__Material for this exercise__.

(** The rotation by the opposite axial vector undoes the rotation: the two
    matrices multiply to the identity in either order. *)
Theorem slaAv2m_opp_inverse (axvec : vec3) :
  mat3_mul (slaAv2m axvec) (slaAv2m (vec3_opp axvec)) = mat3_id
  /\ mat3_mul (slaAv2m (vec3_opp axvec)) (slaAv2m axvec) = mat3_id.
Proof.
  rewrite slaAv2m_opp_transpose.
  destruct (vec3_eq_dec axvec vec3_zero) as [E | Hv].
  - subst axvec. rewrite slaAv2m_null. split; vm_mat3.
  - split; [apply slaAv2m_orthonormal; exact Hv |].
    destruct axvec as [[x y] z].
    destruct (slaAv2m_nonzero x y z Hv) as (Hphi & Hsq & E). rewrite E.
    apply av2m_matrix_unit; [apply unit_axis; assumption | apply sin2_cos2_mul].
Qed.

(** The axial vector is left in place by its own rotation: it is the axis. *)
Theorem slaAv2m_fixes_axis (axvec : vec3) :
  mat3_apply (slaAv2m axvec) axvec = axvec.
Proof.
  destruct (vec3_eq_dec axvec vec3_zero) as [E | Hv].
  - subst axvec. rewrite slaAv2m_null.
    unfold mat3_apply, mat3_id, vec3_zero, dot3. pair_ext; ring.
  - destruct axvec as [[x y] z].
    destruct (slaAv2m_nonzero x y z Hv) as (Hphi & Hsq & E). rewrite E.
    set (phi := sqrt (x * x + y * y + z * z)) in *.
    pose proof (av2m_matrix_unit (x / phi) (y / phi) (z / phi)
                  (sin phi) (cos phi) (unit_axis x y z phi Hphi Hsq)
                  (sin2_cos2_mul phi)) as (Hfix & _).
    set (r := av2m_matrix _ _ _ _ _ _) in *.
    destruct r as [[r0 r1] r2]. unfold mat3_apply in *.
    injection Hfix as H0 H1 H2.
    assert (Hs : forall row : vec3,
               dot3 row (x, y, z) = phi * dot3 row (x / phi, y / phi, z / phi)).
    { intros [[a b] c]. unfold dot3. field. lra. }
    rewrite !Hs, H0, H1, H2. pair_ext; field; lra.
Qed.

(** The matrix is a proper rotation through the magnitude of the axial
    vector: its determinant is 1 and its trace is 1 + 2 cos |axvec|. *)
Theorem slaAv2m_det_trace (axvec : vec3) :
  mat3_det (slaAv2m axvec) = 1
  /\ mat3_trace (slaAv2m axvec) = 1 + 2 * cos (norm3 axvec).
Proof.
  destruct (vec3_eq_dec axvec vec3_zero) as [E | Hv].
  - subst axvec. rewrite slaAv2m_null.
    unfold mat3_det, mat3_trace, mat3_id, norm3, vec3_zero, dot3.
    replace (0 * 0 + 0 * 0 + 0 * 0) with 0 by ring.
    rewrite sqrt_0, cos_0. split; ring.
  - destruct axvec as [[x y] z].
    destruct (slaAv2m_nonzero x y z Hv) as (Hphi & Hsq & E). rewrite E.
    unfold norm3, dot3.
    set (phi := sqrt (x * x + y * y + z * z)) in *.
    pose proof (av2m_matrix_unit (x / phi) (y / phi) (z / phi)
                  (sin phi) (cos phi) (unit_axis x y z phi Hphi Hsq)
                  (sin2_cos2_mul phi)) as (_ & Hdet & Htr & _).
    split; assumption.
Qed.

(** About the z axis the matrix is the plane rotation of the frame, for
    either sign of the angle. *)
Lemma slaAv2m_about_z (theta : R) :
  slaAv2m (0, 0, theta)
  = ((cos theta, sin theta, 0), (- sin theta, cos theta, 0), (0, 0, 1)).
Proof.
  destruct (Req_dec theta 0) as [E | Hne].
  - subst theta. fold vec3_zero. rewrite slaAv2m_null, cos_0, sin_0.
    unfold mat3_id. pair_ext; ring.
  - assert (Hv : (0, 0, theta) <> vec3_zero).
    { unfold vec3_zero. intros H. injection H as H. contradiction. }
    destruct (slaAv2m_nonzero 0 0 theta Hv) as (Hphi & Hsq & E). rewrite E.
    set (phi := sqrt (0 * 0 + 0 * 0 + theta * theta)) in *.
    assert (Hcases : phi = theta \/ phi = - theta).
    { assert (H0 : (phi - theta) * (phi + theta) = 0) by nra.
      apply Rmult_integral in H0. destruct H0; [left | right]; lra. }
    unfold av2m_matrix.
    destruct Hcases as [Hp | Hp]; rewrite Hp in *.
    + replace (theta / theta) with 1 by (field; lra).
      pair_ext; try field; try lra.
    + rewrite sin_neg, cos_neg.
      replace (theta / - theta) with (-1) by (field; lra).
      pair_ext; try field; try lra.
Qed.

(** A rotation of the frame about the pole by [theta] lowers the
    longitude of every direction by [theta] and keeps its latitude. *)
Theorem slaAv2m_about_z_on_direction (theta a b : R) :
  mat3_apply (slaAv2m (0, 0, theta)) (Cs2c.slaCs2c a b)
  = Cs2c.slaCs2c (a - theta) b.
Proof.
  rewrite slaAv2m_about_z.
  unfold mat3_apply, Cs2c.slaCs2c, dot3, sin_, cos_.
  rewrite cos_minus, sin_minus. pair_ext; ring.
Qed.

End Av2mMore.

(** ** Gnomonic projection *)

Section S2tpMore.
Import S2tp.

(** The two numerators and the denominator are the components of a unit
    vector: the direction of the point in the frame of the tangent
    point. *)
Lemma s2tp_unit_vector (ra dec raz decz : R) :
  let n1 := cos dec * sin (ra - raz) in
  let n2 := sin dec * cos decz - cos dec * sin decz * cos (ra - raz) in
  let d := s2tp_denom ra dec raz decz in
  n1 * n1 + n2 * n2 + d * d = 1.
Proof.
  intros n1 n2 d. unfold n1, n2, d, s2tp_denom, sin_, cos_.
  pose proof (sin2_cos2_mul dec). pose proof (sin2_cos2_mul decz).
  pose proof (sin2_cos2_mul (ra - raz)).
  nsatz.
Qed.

__Task item__.
Whenever a line in the entries holds the word "Hcases", copy that line.

__Exercise response__.
    assert (Hcases : phi = theta \/ phi = - theta).
    destruct Hcases as [Hp | Hp]; rewrite Hp in *.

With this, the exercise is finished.